Via a Bad Science topic: George Fulford and Victorian Patent Medicine Men: Quack Mercenaries or Smilesian Entrepreneurs? (PDF), an interesting article at the Canadian Bulletin of Medical History. Looking to the late 19th century, there are strong parallels with the present-day animosity between between mainstream medicine and quackery.

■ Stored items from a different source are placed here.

(** X3.  [insert_challenge] always succeeds; the new challenge is open, has no
    elapsed time and an id that no stored row has; it comes last among the
    unanswered challenges; the lookup of every other message id and the role
    mappings are as before. *)
Theorem insert_challenge_frame (db : Db) (now : timestamp)
    (guild text_channel mid : Z) (ctype : string) (created_at : option timestamp) :
  ∃ db1 c,
    insert_challenge db now guild text_channel mid ctype created_at = (db1, Ok c) ∧
    is_open c = true ∧
    elapsed c = None ∧
    (challenge_id c ∉ map challenge_id (tbl_challenges db)) ∧
    fetch_all_challenges db1 true = fetch_all_challenges db true ++ [c] ∧
    (∀ k, k ≠ mid → fetch_challenge db1 k = fetch_challenge db k) ∧
    fetch_roles db1 = fetch_roles db.
Proof.
  eexists _, _. split; [reflexivity|].
  split; [done|]. split; [done|].
  split.
  { cbn. intros H%next_rowid_above. lia. }
  split.
  { cbn. rewrite filter_app. f_equal. }
  split; [|done].
  intros k Hk. unfold fetch_challenge. cbn.
  apply find_snoc_other. unfold has_message_id. cbn. by apply Z.eqb_neq.
Qed.

(** X4.  Creating a mapping for a triple that is not mapped and deleting the
    created row by its id gives back the database as it was. *)
Theorem create_then_delete_match_type_role (db : Db) (guild : Z) (mtype : string)
    (role : Z) :
  ¬ mapped db guild mtype role →
  ∃ db1 row,
    create_match_type_role db guild mtype role = (db1, Ok row) ∧
    delete_match_type_role db1 (mtr_id row) = (db, Ok tt).
Proof.
  intros Hfresh. eexists _, _.
  split; [by apply create_match_type_role_fresh|].
  unfold delete_match_type_role. cbn. f_equal.
  rewrite filter_app, filter_cons_False, filter_nil, app_nil_r
    by (cbn; intros H; by apply H).
  rewrite filter_keeps_all; [by destruct db|].
  intros r Hr Heq.
  assert (mtr_id r ∈ map mtr_id (tbl_match_type_roles db)) as Hin
    by (apply list_elem_of_fmap; eauto).
  apply next_rowid_above in Hin. lia.
Qed.

Lemma create_then_delete_match_type_role_witness :
  ∃ db1 row,
    create_match_type_role (mkDb [] [solo_mapping]) 30 "solo ultra" 5 = (db1, Ok row) ∧
    delete_match_type_role db1 (mtr_id row) = (mkDb [] [solo_mapping], Ok tt).
Proof.
  apply (create_then_delete_match_type_role (mkDb [] [solo_mapping]) 30 "solo ultra" 5).
  intros (r & Hr & _ & Ht & _). cbn in Hr.
  apply list_elem_of_singleton in Hr. by subst r.
Defined.




(** * bot/common.py: [td_format] *)

Section TdFormatFacts.

Lemma total_snoc counts vp : total (counts ++ [vp]) = total counts + vp.1 * vp.2.2.
Proof.
  unfold total. induction counts as [|x counts IH]; cbn; [lia|].
  cbn in IH. rewrite IH. lia.
Qed.

(** The texts of [td_format] are the texts of the counted periods. *)
Lemma td_step_count (ps : list (string * Z)) counts seconds :
  foldl td_step (map count_text counts, seconds) ps
  = (map count_text (foldl td_count (counts, seconds) ps).1,
     (foldl td_count (counts, seconds) ps).2).
Proof.
  revert counts seconds. induction ps as [|[name p] ps IH]; intros counts seconds.
  - done.
  - cbn [foldl td_step td_count snd]. case_bool_decide.
    + rewrite <- IH. f_equal. f_equal. by rewrite map_app.
    + apply IH.
Qed.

The article focuses on what it argues was the more benign side of the business: patent medicines such as antacids and laxatives that maybe even did a little good. Nevertheless they came with extravagant claims that went well beyond their actual effect. Clarke's Blood Mixture, an iron supplement, claimed to treat "scrofula, scurvy, sores of all kinds, skin and blood diseases". Then as now, it was big business: the maker of Clarke's Blood Mixture, advertised in The Times, could afford to spend £20,000 a year on advertising. Also as now, they leaned heavily on testimonials rather than proven evidence. Encouragingly, the consumer sometimes won: in the classic Carbolic Smoke Ball Case and Medical Battery Case, vendors were successfully taken to court when their remedies failed to deliver.
On the downside, sometimes court appearances made no difference. In 1905, in the Bile Beans Case, the maker of the laxative Bile Beans unwisely tried to sue an imitator, and was forced to disclose in court that the product's backstory ... Charles Forde, an eminent scientist, thoroughly investigated the healing extracts and essences of Australian roots and herbs and after long research he found himself the discoverer of a natural vegetable substance which was beyond all doubt the finest remedy yet discovered ... was totally fictitious. This didn't stop the product continuing to sell, successfully, well into the 1980s. Interactions between the British and American Patent Medicine Industries 1708-1914 (PDF) gives further insight into the large market for such products in the past.